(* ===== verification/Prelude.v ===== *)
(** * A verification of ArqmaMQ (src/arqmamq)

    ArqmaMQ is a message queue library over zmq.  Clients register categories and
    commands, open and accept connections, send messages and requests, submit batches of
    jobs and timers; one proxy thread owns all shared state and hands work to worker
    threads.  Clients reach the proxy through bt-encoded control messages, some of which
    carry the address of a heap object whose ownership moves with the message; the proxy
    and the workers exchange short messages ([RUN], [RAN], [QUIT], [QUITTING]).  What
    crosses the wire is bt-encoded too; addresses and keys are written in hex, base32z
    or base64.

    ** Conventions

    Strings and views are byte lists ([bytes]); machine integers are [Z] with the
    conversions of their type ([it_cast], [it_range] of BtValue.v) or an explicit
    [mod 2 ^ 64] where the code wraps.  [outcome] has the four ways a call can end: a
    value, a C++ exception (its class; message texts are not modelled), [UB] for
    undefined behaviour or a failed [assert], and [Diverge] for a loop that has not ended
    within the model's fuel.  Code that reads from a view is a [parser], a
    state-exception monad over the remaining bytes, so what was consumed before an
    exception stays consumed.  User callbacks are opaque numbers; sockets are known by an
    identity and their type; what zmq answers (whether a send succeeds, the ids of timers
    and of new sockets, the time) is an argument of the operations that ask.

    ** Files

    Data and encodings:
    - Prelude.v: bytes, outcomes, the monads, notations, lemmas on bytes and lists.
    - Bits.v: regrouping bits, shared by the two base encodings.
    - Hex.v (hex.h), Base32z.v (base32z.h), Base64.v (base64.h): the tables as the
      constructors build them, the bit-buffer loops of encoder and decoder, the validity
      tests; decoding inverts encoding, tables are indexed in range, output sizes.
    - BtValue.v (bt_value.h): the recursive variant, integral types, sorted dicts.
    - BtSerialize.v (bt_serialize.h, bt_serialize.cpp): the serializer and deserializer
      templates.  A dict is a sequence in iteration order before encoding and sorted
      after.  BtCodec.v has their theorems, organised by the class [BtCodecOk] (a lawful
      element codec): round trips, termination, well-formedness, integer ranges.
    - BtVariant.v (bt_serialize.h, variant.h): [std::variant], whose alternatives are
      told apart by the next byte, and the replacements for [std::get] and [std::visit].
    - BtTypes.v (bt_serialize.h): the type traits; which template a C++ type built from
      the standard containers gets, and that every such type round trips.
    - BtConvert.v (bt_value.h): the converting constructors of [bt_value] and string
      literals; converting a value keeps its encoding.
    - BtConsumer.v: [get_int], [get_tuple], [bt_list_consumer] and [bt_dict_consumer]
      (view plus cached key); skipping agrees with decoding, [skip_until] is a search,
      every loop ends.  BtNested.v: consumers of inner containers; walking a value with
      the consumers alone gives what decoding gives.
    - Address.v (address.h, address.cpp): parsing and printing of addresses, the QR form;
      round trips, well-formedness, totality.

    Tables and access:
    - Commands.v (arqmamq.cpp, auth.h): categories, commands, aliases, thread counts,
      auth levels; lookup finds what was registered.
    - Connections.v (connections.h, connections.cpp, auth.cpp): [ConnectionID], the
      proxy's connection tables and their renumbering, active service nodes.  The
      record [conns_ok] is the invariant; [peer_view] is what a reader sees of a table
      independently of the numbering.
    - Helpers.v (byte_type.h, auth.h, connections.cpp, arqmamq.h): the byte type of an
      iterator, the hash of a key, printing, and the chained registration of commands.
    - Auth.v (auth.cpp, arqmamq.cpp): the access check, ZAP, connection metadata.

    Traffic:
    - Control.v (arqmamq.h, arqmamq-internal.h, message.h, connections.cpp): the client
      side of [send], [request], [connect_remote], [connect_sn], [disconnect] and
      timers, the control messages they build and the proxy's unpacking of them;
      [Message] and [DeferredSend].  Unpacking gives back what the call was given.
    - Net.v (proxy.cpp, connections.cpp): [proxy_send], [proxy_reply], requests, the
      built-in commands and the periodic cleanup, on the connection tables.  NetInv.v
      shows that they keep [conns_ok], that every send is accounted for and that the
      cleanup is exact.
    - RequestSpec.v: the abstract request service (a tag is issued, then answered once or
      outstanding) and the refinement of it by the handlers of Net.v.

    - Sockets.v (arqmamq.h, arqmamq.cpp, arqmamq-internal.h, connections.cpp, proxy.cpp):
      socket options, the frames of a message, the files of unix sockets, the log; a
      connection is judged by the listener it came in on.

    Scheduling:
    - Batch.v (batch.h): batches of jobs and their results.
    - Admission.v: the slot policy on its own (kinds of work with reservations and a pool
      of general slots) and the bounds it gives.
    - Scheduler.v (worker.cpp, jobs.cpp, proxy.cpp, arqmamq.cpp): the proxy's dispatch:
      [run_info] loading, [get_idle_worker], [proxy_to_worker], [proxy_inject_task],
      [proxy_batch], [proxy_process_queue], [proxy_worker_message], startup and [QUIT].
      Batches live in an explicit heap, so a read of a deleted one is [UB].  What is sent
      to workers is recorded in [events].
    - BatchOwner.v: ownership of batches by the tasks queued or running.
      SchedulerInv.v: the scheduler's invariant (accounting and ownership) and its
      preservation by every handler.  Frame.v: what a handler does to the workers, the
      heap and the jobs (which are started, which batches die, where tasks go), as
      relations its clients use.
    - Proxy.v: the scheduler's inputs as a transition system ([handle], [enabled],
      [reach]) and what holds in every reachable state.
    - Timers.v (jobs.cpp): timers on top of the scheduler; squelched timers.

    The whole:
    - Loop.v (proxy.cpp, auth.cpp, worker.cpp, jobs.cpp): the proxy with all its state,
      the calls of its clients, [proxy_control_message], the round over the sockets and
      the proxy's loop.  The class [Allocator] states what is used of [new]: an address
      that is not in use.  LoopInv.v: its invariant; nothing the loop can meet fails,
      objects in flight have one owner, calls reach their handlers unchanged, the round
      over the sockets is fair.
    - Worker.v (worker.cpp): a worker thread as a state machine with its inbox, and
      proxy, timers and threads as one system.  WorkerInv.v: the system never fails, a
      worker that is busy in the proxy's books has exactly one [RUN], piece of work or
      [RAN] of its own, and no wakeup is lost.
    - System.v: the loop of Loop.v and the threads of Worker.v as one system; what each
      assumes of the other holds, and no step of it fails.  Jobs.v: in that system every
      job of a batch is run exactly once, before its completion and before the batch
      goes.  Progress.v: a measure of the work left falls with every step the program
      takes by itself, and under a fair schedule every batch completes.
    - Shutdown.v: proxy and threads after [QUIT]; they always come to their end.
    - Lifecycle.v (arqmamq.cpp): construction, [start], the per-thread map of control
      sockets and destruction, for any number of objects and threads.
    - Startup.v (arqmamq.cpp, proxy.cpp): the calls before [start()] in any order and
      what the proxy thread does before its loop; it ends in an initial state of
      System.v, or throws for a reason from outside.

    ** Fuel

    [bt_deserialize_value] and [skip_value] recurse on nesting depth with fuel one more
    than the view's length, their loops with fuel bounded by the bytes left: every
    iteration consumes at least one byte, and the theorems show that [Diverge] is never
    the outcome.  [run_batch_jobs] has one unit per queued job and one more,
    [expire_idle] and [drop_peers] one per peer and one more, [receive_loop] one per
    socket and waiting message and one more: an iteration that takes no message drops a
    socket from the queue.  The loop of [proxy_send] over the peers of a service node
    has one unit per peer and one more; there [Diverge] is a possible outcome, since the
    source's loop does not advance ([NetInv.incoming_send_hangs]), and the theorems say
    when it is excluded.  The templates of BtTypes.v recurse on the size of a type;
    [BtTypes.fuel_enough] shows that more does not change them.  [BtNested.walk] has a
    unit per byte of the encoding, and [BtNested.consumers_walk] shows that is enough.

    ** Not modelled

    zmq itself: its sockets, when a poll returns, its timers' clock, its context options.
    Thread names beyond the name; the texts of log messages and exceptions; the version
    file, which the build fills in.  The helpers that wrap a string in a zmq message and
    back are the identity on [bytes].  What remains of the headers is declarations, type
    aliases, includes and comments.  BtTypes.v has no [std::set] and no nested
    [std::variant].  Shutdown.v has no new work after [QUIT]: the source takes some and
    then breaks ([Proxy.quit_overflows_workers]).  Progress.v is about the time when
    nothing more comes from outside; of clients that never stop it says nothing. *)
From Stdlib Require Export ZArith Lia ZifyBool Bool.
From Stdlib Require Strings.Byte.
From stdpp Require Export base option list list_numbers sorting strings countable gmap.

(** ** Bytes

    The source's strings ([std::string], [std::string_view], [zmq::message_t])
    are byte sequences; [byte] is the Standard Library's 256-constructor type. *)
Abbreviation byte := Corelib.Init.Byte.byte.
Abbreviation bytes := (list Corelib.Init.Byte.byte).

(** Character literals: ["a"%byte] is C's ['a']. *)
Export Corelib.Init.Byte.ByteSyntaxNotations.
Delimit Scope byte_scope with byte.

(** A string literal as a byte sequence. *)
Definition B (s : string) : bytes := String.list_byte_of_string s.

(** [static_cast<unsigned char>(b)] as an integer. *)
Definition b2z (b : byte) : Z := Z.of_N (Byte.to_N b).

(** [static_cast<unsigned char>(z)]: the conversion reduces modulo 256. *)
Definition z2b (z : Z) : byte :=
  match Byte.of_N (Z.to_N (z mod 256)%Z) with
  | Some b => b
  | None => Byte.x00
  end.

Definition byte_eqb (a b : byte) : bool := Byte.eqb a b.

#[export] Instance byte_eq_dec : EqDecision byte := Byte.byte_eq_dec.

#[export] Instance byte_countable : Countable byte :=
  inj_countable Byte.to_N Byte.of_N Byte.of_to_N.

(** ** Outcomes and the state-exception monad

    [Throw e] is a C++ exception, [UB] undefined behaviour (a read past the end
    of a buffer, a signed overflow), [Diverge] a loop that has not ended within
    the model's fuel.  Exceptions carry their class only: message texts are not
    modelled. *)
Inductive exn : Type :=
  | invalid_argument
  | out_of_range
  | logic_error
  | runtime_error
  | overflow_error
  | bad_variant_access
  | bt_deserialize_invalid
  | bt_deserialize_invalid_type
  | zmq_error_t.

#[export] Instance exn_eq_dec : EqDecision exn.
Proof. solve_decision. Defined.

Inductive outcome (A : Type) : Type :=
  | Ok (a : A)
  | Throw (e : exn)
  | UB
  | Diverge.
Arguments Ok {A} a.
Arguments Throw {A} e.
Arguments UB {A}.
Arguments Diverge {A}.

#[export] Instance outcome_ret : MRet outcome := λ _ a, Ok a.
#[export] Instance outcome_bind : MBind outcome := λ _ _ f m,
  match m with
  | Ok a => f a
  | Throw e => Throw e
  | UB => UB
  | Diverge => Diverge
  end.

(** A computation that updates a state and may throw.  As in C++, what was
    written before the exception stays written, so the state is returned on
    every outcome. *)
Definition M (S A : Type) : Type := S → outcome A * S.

########

Copy out the lines of the records above in which the string "unit" appears.

> [SOLUTION FOR THIS TASK]
    the outcome.  [run_batch_jobs] has one unit per queued job and one more,
    has one unit per peer and one more; there [Diverge] is a possible outcome, since the
    unit per byte of the encoding, and [BtNested.consumers_walk] shows that is enough.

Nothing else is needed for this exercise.